Strict implementation of the cohort/pod model, however, means that each of us will need to be prepared to let go of traditional ideas of what school should look like. Everyone will need to be flexible when changes are required in order to maintain the fidelity of the cohort/pod model.
Why will there be changes? The reason is simply that as we increase the number of students and staff on campus, moving from tier to tier, maintaining the pod/cohort model will become more complex due to so many complicating factors such as ages, abilities, reading modes, cottages/dorms.
When moving to the next tier, staff and student assignments, related service providers, or dorm assignments may change. Or we may need to group students together from different programs who would not otherwise have been grouped together. Some redistribution of some staff and students among pods is likely at key transition points.

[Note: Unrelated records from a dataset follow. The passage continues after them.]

(** Joins of members of [g] build up to [g], and bring the old cards up to date. *)
Lemma chain_joins self l g : distinct g -> forall f, fits f g ->
  (forall m id c, m ∈ l -> Id m <> self -> msg_card m = Some (id, c) -> g id = Some c) ->
  (forall id c, g id = Some c -> f id = Some c \/ exists m, m ∈ l /\ Id m <> self /\ msg_card m = Some (id, c)) ->
  chain self f (map EvJoin l) g.
Proof.
  intros Hg. induction l as [|m l IH]; intros f Hp Hl Hall; cbn [map chain]; (split; [by eapply fits_distinct|]).
  - intros id. destruct (g id) as [c|] eqn:E.
    + by destruct (Hall id c E) as [|(m & Hm%elem_of_nil & _)].
    + destruct (f id) as [c|] eqn:Ef; [|done]. apply Hp in Ef as (c' & Hc' & _). congruence.
  - apply IH.
    + intros id c. cbn [follow]. destruct (String.eqb_spec (Id m) self) as [|Hne]; [apply Hp|].
      destruct (msg_card m) as [[id' c']|] eqn:Em; [|apply Hp]. unfold upd. case_decide as Hd; [|apply Hp].
      intros [= <-]. subst id. exists c'. split; [|done]. apply (Hl m); [by left|done..].
    + intros m' id c Hin. apply Hl. by right.
    + intros id c Hc. cbn [follow]. destruct (Hall id c Hc) as [Hf|(m' & [->|Hin]%elem_of_cons & Hns & Hm')].
      * left. destruct (String.eqb_spec (Id m) self) as [|Hne]; [done|]. destruct (msg_card m) as [[id' c']|] eqn:Em; [|done].
        unfold upd. case_decide as Hd; [|done]. subst id'. pose proof (Hl m id c' ltac:(by left) Hne Em). congruence.
      * left. destruct (String.eqb_spec (Id m) self); [done|]. rewrite Hm'. unfold upd. by rewrite decide_True.
      * right. eauto.
Qed.

(** ** The membership in the registry *)
Section Registry_members.
Context {M : Type -> Type} `{FMap M, forall A, Lookup string A (M A), forall A, Empty (M A),
  forall A, PartialAlter string A (M A), OMap M, Merge M, forall A, MapFold string A (M A), !FinMap string M}.
Implicit Types r : Registry M.

(** The peers of [net] but [self] whose keys and address can be read. *)
Definition registry_members (net self : string) r : members := fun id =>
  match peers (db r) !! Hex.EncodeToString id with
  | Some (Decodable p) =>
      if decide (NetworkID p = net /\ pID p <> self)
      then match msg_card (peer_msg p) with
           | Some (id', c) => if decide (id' = id) then Some c else None
           | None => None
           end
      else None
  | _ => None
  end.

Lemma members_Some net self r id c :
  registry_members net self r id = Some c <->
  exists p, peer_at (db r) (Hex.EncodeToString id) p /\ NetworkID p = net /\ pID p <> self /\ msg_card (peer_msg p) = Some (id, c).
Proof.
  unfold registry_members, peer_at. destruct (peers (db r) !! _) as [[p|]|]; [|naive_solver..]. case_decide as Hd; [|naive_solver].
  destruct (msg_card (peer_msg p)) as [[id' c']|] eqn:E; [|naive_solver]. case_decide as He; naive_solver.
Qed.

Lemma msg_card_eq m : msg_card m =
  (id ← decode_key (v_Ed25519Public m); x ← decode_key (v_X25519Public m); a ← ParseAddr (VpnAddr m);
   Some (id, (x, a, parse_routes (v_SubnetRoutes m)))).
Proof.
  unfold msg_card. destruct (peerFromProto m) as [e|] eqn:E.
  - apply peerFromProto_Some in E as (id & x & a & -> & -> & -> & <- & Ec). rewrite !bind_Some_eq. by rewrite Ec.
  - unfold peerFromProto in E. destruct (decode_key (v_Ed25519Public m)) as [id|]; [|done]. rewrite bind_Some_eq in E. rewrite bind_Some_eq.
    destruct (decode_key (v_X25519Public m)) as [x|]; [|done]. rewrite bind_Some_eq in E. rewrite bind_Some_eq. by destruct (ParseAddr (VpnAddr m)).
Qed.

Lemma msg_card_key m id c : msg_card m = Some (id, c) -> decode_key (v_Ed25519Public m) = Some id.
Proof.
  rewrite msg_card_eq. intros (i & Hi & Hc)%bind_Some. apply bind_Some in Hc as (? & _ & Hc). apply bind_Some in Hc as (? & _ & Hc).
  by injection Hc as -> _.
Qed.

Lemma decode_key_ok s key : decode_key s = Some key -> bytes_ok key /\ length key = 32%nat.
Proof.
  unfold decode_key. destruct (Base64.DecodeString s) as [b|] eqn:E; [|done]. rewrite bind_Some_eq.
  destruct (length b =? 32)%nat eqn:El; [|done]. intros [= <-]. split; [by eapply Base64.DecodeString_bytes|by apply Nat.eqb_eq].
Qed.

Lemma hexToID_key s key : decode_key s = Some key -> hexToID (Hex.EncodeToString key) = Some key.
Proof.
  intros [Hb Hl]%decode_key_ok. unfold hexToID. rewrite Hex.Decode_EncodeToString, bind_Some_eq by done. by rewrite Hl.
Qed.

(** The card of a row is filed under the key the row is stored under. *)
Lemma row_card_key r k p id c : keys_ok r -> peer_at (db r) k p -> msg_card (peer_msg p) = Some (id, c) -> k = Hex.EncodeToString id.
Proof.
  intros Hk Hp E%msg_card_key. destruct (Hk _ _ Hp) as (key & Ekey & ->). cbn [v_Ed25519Public peer_msg] in E. congruence.
Qed.

(** The address text of a row is that of its address. *)
Lemma row_addr r k p : inv r -> peer_at (db r) k p -> exists a, VPNAddr p = addr_string a /\ ParseAddr (VPNAddr p) = Some a.
Proof.
  intros [I _] Hp. destruct (ib_peer _ _ _ I Hp) as (_ & _ & _ & n & _ & (c & a & _ & Hc & Ha & E) & _).
  exists a. split; [done|]. rewrite E. apply ParseAddr_String. by eapply hosts4_ok.
Qed.

Lemma row_addr_valid r k p a : inv r -> peer_at (db r) k p -> ParseAddr (VPNAddr p) = Some a -> addr_valid a = true.
Proof.
  intros [I _] Hp. destruct (ib_peer _ _ _ I Hp) as (_ & _ & _ & n & _ & (c & a' & _ & Hc & Ha & ->) & _).
  rewrite ParseAddr_String by by eapply hosts4_ok. intros [= <-]. apply hosts4_valid in Ha. by destruct a'.
Qed.

Lemma members_distinct net self r : inv r -> distinct (registry_members net self r).
Proof.
  intros Hi i1 i2 c1 c2 (p1 & Hp1 & N1 & _ & E1)%members_Some (p2 & Hp2 & N2 & _ & E2)%members_Some Ea.
  assert (Hex.EncodeToString i1 = Hex.EncodeToString i2) as Ek.
  { apply (ib_addrs _ (proj1 Hi) _ _ p1 p2); [done..|congruence|].
    destruct (row_addr _ _ _ Hi Hp1) as (a1 & T1 & P1). destruct (row_addr _ _ _ Hi Hp2) as (a2 & T2 & P2). rewrite T1, T2. f_equal.
    rewrite msg_card_eq in E1, E2. cbn [VpnAddr peer_msg] in E1, E2. rewrite P1 in E1. rewrite P2 in E2.
    apply bind_Some in E1 as (? & _ & (? & _ & E1)%bind_Some). rewrite bind_Some_eq in E1.
    apply bind_Some in E2 as (? & _ & (? & _ & E2)%bind_Some). rewrite bind_Some_eq in E2. by simplify_eq. }
  unfold peer_at in *. rewrite Ek in Hp1. rewrite Hp1 in Hp2. injection Hp2 as <-. rewrite E1 in E2. by injection E2.
Qed.

(** Rows that differ only in what a card does not show. *)
Lemma members_same net self r r' :
  (forall k, peers (db r') !! k = peers (db r) !! k \/
     exists p p', peer_at (db r) k p /\ peer_at (db r') k p' /\ NetworkID p' = NetworkID p /\ pID p' = pID p /\
       msg_card (peer_msg p') = msg_card (peer_msg p)) ->
  forall id, registry_members net self r' id = registry_members net self r id.
Proof.
  intros Hrows id. unfold registry_members. destruct (Hrows (Hex.EncodeToString id)) as [->|(p & p' & -> & -> & -> & -> & ->)]; done.
Qed.

(** *** Registration *)
Lemma RegisterPeer_card io p nid limit r r' a :
  inv r -> RegisterPeer io p nid limit r = (r', Ok a) ->
  exists q, peer_at (db r') (pID p) q /\ pID q = pID p /\ NetworkID q = nid /\ X25519Public q = X25519Public p /\
    VPNAddr q = addr_string a /\ SubnetRoutes q = SubnetRoutes p /\
    (peers (db r) !! pID p = None \/ exists old, peer_at (db r) (pID p) old /\ NetworkID old = nid /\ X25519Public old = X25519Public p).
Proof.
  intros Hi. unfold RegisterPeer.
  destruct (write_cases io (register_tx (with_Endpoint "" p) nid limit) r) as [(d & b & _ & Ef & ->)|(e' & -> & _)]; [|done].
  intros [= <- <-]. cbn [db setEndpoint set_db]. unfold register_tx in Ef.
  pose proof (settle_name_fields (peers (db r)) nid (with_Endpoint "" p)) as (Eid & F1 & F2 & F3 & F4 & EE).
  set (q := settle_name _ _ _) in *.
  assert (SubnetRoutes q = SubnetRoutes p /\ X25519Public q = X25519Public p) as [ER EX] by (unfold q, settle_name; by case_step).
  clearbody q. cbn in Eid. rewrite Eid in Ef.
  destruct (peers (db r) !! pID p) as [[old|]|] eqn:Ek; [|done|].
  - case_bool_decide as En; cbn [negb] in Ef; [|done]. case_bool_decide as Ex; cbn [negb] in Ef; [|done].
    destruct (row_addr r (pID p) old Hi Ek) as (a0 & Ea & Pa). rewrite Pa in Ef. injection Ef as <- <-.
    destruct (ib_peer _ _ _ (proj1 Hi) Ek) as (Eo & _).
    exists (reregister old q). unfold peer_at. cbn. rewrite lookup_insert_eq. split_and!; try done; try congruence.
    right. exists old. split_and!; [done..|congruence].
  - unfold register_new, get_row in Ef. destruct (networks (db r) !! nid) as [[n|]|]; [|done..].
    cbn [result_bind] in Ef. case_in Ef; [done|]. case_in Ef; [|done]. case_in Ef; [|done]. case_in Ef; [|done].
    injection Ef as <- <-. eexists. unfold peer_at. cbn. rewrite Eid, lookup_insert_eq. split_and!; try done. by left.
Qed.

These are not normal times, so we must be prepared to abandon what normal looks like in order to get through this crisis safely.
The Tiers Explained
Tier 1: Individual In-Person Student Appointments
- MSB staff initiated appointments with students (accompanied by a caregiver) for in-person services such as low vision assessments, educational, related service assessments, clinical, or instructional support needs which are not suited for virtual delivery.

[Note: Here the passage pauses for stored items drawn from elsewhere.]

(* ===== verification/Mdns.v ===== *)
(** * LAN discovery

    [Mdns] models [src/internal/mdns/discovery.go]: what a node advertises, and
    what it makes of the entries a browse returns.  The mDNS library, the timers
    and the browse goroutine are not modelled; a browse is the list of pointers the
    library sent, with the entries they point to when the query is over. *)
From Stdlib Require Import ZArith Lia.
From stdpp Require Import base numbers list gmap strings.
From S2P Require Import Prelude GoLib PeerTable AddrText Noise.

Module Mdns.
Import Netip AddrText Strings.
Abbreviation Entry := PeerTable.Entry.

(** ** Advertising *)

(** The arguments of [NewMDNSService] that depend on the node. *)
Record service := { sv_name : string; sv_port : Z; sv_ips : list (list Z); sv_txt : list string }.

(** [To4] of a [net.IP], [None] for nil. *)
Definition To4 (ip : list Z) : option (list Z) :=
  if (length ip =? 4)%nat then Some ip
  else if (length ip =? 16)%nat && bool_decide (take 12 ip = zeros 10 ++ [255; 255]) then Some (drop 12 ip)
  else None.

(** The interface addresses: [None] for one that is no [IPNet]. *)
Definition ip_loopback (ip : list Z) : bool :=
  match To4 ip with Some v4 => bool_decide (head v4 = Some 127) | None => bool_decide (ip = zeros 15 ++ [1]) end.
Definition nonLoopbackIPv4s (addrs : list (option (list Z))) : list (list Z) :=
  let ips := omap (fun a => ip ← a; if ip_loopback ip then None else To4 ip) addrs in
  match ips with [] => [zeros 10 ++ [255; 255; 127; 0; 0; 1]] | _ => ips end.

Definition New (id : Noise.Identity) (name : string) (vpnAddr : Addr) (dataPort : Z) (addrs : list (option (list Z))) : service :=
  {| sv_name := name; sv_port := dataPort; sv_ips := nonLoopbackIPv4s addrs;
     sv_txt := [("ed25519=" ++ RawURL.EncodeToString (Noise.Ed25519Public id))%string;
                ("x25519=" ++ RawURL.EncodeToString (Noise.X25519Public id))%string;
                ("vpn=" ++ addr_string vpnAddr)%string] |}.

(** ** Browsing *)
Record ServiceEntry := { se_Name : string; InfoFields : list string; AddrV4 : option (list Z); AddrV6 : option (list Z); Port : Z }.

(** [strings.CutPrefix]. *)
Definition CutPrefix (p s : string) : option string := if has_prefix p s then Some (drop_str (String.length p) s) else None.

(** The three fields; a later one wins. *)
Definition read_field (acc : string * string * string) (field : string) : string * string * string :=
  let '(ed, x, vpn) := acc in
  match CutPrefix "ed25519=" field with
  | Some v => (v, x, vpn)
  | None => match CutPrefix "x25519=" field with
            | Some v => (ed, v, vpn)
            | None => match CutPrefix "vpn=" field with Some v => (ed, x, v) | None => acc end
            end
  end.

Definition decode32 (s : string) : option (list Z) :=
  b ← RawURL.DecodeString s; if (length b =? 32)%nat then Some b else None.

Definition AddrFromSlice (b : list Z) : option Addr :=
  if (length b =? 4)%nat then Some (AddrFrom4 b) else if (length b =? 16)%nat then Some (AddrFrom16 b) else None.

Definition entry_endpoint (e : ServiceEntry) : AddrPort :=
  match AddrV4 e with
  | Some ip =>
      match (b ← To4 ip; AddrFromSlice b) with
      | Some a => {| ap_addr := a; ap_port := u16 (Port e) |}
      | None => ap_zero
      end
  | None =>
      match (ip ← AddrV6 e; AddrFromSlice ip) with
      | Some a => {| ap_addr := a; ap_port := u16 (Port e) |}
      | None => ap_zero
      end
  end.

Definition peer_entry (id x25519 : list Z) (a : Addr) (name : string) : Entry :=
  {| PeerTable.ID := id; PeerTable.X25519Pub := x25519; PeerTable.VPNAddr := a; PeerTable.Name := name; PeerTable.SubnetRoutes := [];
     PeerTable.endpoint := ap_zero; PeerTable.session := None; PeerTable.pendingSession := None; PeerTable.prevSession := None;
     PeerTable.state := PeerTable.StatePending; PeerTable.lastSeen := 0; PeerTable.holdQueue := [] |}.

Definition parsePeerEntry (e : ServiceEntry) : option (Entry * AddrPort) :=
  let '(ed25519B64, x25519B64, vpnStr) := foldl read_field (""%string, ""%string, ""%string) (InfoFields e) in
  if String.eqb ed25519B64 "" || String.eqb x25519B64 "" || String.eqb vpnStr "" then None
  else
    id ← decode32 ed25519B64;
    x25519 ← decode32 x25519B64;
    vpnAddr ← ParseAddr vpnStr;
    Some (peer_entry id x25519 vpnAddr (se_Name e), entry_endpoint e).

(** The call of [onPeer], if any. *)
Definition handleEntry (selfID : list Z) (e : ServiceEntry) : list (Entry * AddrPort) :=
  match parsePeerEntry e with
  | Some (pe, ep) => if bool_decide (PeerTable.ID pe = selfID) then [] else [(pe, ep)]
  | None => []
  end.

(** The loop over the pointers collected, without those seen before. *)
Fixpoint handle_from (seen : gset nat) (selfID : list Z) (heap : nat -> ServiceEntry) (l : list nat) : list (Entry * AddrPort) :=
  match l with
  | [] => []
  | p :: l' =>
      if bool_decide (p ∈ seen) then handle_from seen selfID heap l'
      else handleEntry selfID (heap p) ++ handle_from ({[p]} ∪ seen) selfID heap l'
  end.
Definition handleCollected (selfID : list Z) (heap : nat -> ServiceEntry) (l : list nat) : list (Entry * AddrPort) := handle_from ∅ selfID heap l.

(** ** Proofs *)

Lemma prefix_append p s : String.prefix p (p ++ s) = true.
Proof. induction p as [|c p IH]; [by destruct s|]. change (String c p ++ s)%string with (String c (p ++ s)). cbn [String.prefix]. destruct (Ascii.ascii_dec c c) as [_|Hn]; [exact IH|by destruct Hn]. Qed.
Lemma drop_append p s : drop_str (String.length p) (p ++ s) = s.
Proof. by induction p. Qed.
Lemma CutPrefix_append p s : CutPrefix p (p ++ s) = Some s.
Proof. unfold CutPrefix, has_prefix. by rewrite prefix_append, drop_append. Qed.

Lemma decode32_encode k : bytes_ok k -> length k = 32%nat -> RawURL.EncodeToString k <> ""%string /\ decode32 (RawURL.EncodeToString k) = Some k.
Proof.
  intros Hb Hl. pose proof (RawURL.rawurl_roundtrip k Hb) as E. split; [|unfold decode32; by rewrite E, bind_Some_eq, Hl].
  intros E0. rewrite E0 in E. vm_compute in E. injection E as <-. done.
Qed.

(** Removing the repetitions of a list, the first of each kept. *)
Fixpoint distinct_from (seen : gset nat) (l : list nat) : list nat :=
  match l with
  | [] => []
  | p :: l' => if bool_decide (p ∈ seen) then distinct_from seen l' else p :: distinct_from ({[p]} ∪ seen) l'
  end.

Lemma handle_from_distinct self heap l : forall seen, handle_from seen self heap l = distinct_from seen l ≫= (fun p => handleEntry self (heap p)).
Proof. induction l as [|p l IH]; intros seen; cbn; [done|]. case_bool_decide; [done|]. cbn. by rewrite IH. Qed.

Lemma distinct_from_spec l : forall seen, NoDup (distinct_from seen l) /\ forall p, p ∈ distinct_from seen l <-> p ∈ l /\ p ∉ seen.
Proof.
  induction l as [|q l IH]; intros seen; cbn; [split; [constructor|set_solver]|].
  case_bool_decide as Hq.
  - destruct (IH seen) as [Hn He]. split; [done|]. intros p. rewrite He, elem_of_cons. naive_solver.
  - destruct (IH ({[q]} ∪ seen)) as [Hn He]. split.
    + constructor; [rewrite He; set_solver|done].
    + intros p. rewrite !elem_of_cons, He. destruct (decide (p = q)); set_solver.
Qed.

(** What a node advertises is what a browsing node reads: its keys, its VPN
    address and the endpoint its data plane listens on; a node ignores its own
    advertisement, and an entry the library reports several times is handled
    once. *)
Theorem advertised_peer_found id name vpnAddr port addrs ip entry self heap l p :
  bytes_ok (Noise.Ed25519Public id) -> length (Noise.Ed25519Public id) = 32%nat ->
  bytes_ok (Noise.X25519Public id) -> length (Noise.X25519Public id) = 32%nat ->
  ip4_ok vpnAddr -> 0 <= port < 65536 ->
  InfoFields entry = sv_txt (New id name vpnAddr port addrs) -> Port entry = sv_port (New id name vpnAddr port addrs) ->
  AddrV4 entry = Some ip -> length ip = 4%nat -> l <> [] -> (forall q, q ∈ l -> q = p) -> heap p = entry ->
  handleCollected self heap l =
    if bool_decide (Noise.Ed25519Public id = self) then []
    else [(peer_entry (Noise.Ed25519Public id) (Noise.X25519Public id) vpnAddr (se_Name entry), {| ap_addr := AddrFrom4 ip; ap_port := port |})].
Proof.
  intros Hb1 Hl1 Hb2 Hl2 Ha Hp Ht Hpt H4 Hip Hne Hall Hh.
  assert (distinct_from ∅ l = [p]) as El.
  { destruct (distinct_from_spec l ∅) as [Hn He]. destruct (distinct_from ∅ l) as [|a [|b r]] eqn:E.
    - destruct l as [|q l]; [done|]. assert (q ∈ []) as Hq by (apply He; set_solver). by apply not_elem_of_nil in Hq.
    - f_equal. apply Hall, He. by left.
    - exfalso. assert (a = p /\ b = p) as [-> ->] by (split; apply Hall, He; set_solver). inversion Hn; set_solver. }
  unfold handleCollected. rewrite handle_from_distinct, El. cbn [mbind list_bind]. rewrite app_nil_r, Hh. unfold handleEntry, parsePeerEntry.
  destruct (decode32_encode _ Hb1 Hl1) as [N1 E1]. destruct (decode32_encode _ Hb2 Hl2) as [N2 E2]. pose proof (ParseAddr_String vpnAddr Ha) as E3.
  assert (addr_string vpnAddr <> ""%string) as N3 by (intros E0; by rewrite E0 in E3).
  rewrite Ht. cbn [New sv_txt foldl]. set (ed := RawURL.EncodeToString (Noise.Ed25519Public id)) in *. set (x := RawURL.EncodeToString (Noise.X25519Public id)) in *.
  set (v := addr_string vpnAddr) in *. unfold read_field. rewrite (CutPrefix_append "ed25519=" ed).
  change (CutPrefix "ed25519=" ("x25519=" ++ x)) with (@None string). rewrite (CutPrefix_append "x25519=" x).
  change (CutPrefix "ed25519=" ("vpn=" ++ v)) with (@None string). change (CutPrefix "x25519=" ("vpn=" ++ v)) with (@None string).
  rewrite (CutPrefix_append "vpn=" v). rewrite !(proj2 (String.eqb_neq _ _)) by done. cbn [orb]. rewrite E1, E2, E3, !bind_Some_eq.
  cbn [PeerTable.ID peer_entry]. case_bool_decide; [done|]. unfold entry_endpoint. rewrite H4. unfold To4, AddrFromSlice. rewrite Hip. cbn [Nat.eqb].
  rewrite bind_Some_eq, Hip. cbn [Nat.eqb]. rewrite Hpt. cbn [New sv_port]. unfold u16, wrap. by rewrite Z.mod_small by lia.
Qed.

Definition demo_id : Noise.Identity :=
  {| Noise.Ed25519Private := []; Noise.Ed25519Public := replicate 32 7; Noise.X25519Private := []; Noise.X25519Public := replicate 32 200; Noise.X25519Sig := [] |}.
Definition demo_service : service := New demo_id "alice" (Addr4 0x64400001) 51820 [Some [127; 0; 0; 1]; Some [192; 168; 1; 5]].
Definition demo_seen (_ : nat) : ServiceEntry :=
  {| se_Name := "alice._veld._udp.local."; InfoFields := sv_txt demo_service; AddrV4 := head (sv_ips demo_service); AddrV6 := None; Port := sv_port demo_service |}.

Lemma advertised_peer_found_witness :
  handleCollected (zeros 32) demo_seen [3%nat; 3%nat] =
    [(peer_entry (replicate 32 7) (replicate 32 200) (Addr4 0x64400001) "alice._veld._udp.local.", {| ap_addr := Addr4 0xC0A80105; ap_port := 51820 |})].
Proof.
  refine (advertised_peer_found demo_id "alice" (Addr4 0x64400001) 51820 [Some [127; 0; 0; 1]; Some [192; 168; 1; 5]] [192; 168; 1; 5] (demo_seen 3) (zeros 32)
    demo_seen [3%nat; 3%nat] 3%nat _ eq_refl _ eq_refl _ _ eq_refl eq_refl eq_refl eq_refl _ _ eq_refl).
  - apply Forall_replicate. by vm_compute.
  - apply Forall_replicate. by vm_compute.
  - by vm_compute.
  - lia.
  - done.
  - set_solver.
Defined.

End Mdns.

Tier 2: Early Learning Students and Limited Student Cohorts with A/B Schedules
- Preschool and kindergarten cohorts begin on-campus instruction on an alternating A/B schedule.
- In grades 1-12, introduction of small classroom cohorts of select students will begin on-campus instruction on an alternating A/B schedule.
- Initial student groups may or may not include residential services.
- Not all students will return in Tier 2.
Tier 3: All Students with A/B Schedules and Limited Residential Program
- All students return to the MSB campus on an alternating A/B weekly or daily schedule in cohorts as much as possible.
- Residential program will be limited to students who live outside of a defined geographic radius of 30 miles from MSB campus in order to limit numbers of students/staff to safe levels.
Tier 4: All Students Return to Five-Day Weekly Schedules with Limited Residential Program
- Students return to a five-day weekly schedule in cohorts as much as possible.
- Residential program remains limited to students who live outside of a defined geographic radius to maintain safe numbers. (The same as Tier 3.)
- This Tier is the final stage until the end of the pandemic or infection rates are extremely controlled within the state of Maryland.
Tier 5: Everyone Back to School
Educational Recovery Plan
The students served at MSB are all students with disabilities with Individualized Education Plans (IEP’s). Many of our students have complex learning needs as well as multiple and severe disabilities. Upon the start of the school year, all students will be assessed by their teachers and related service providers to determine priority needs based on any regression of academic and functional skills. The assessments will be a mix of standardized assessments, benchmark testing, curriculum-based assessments and teacher-made assessments for learning.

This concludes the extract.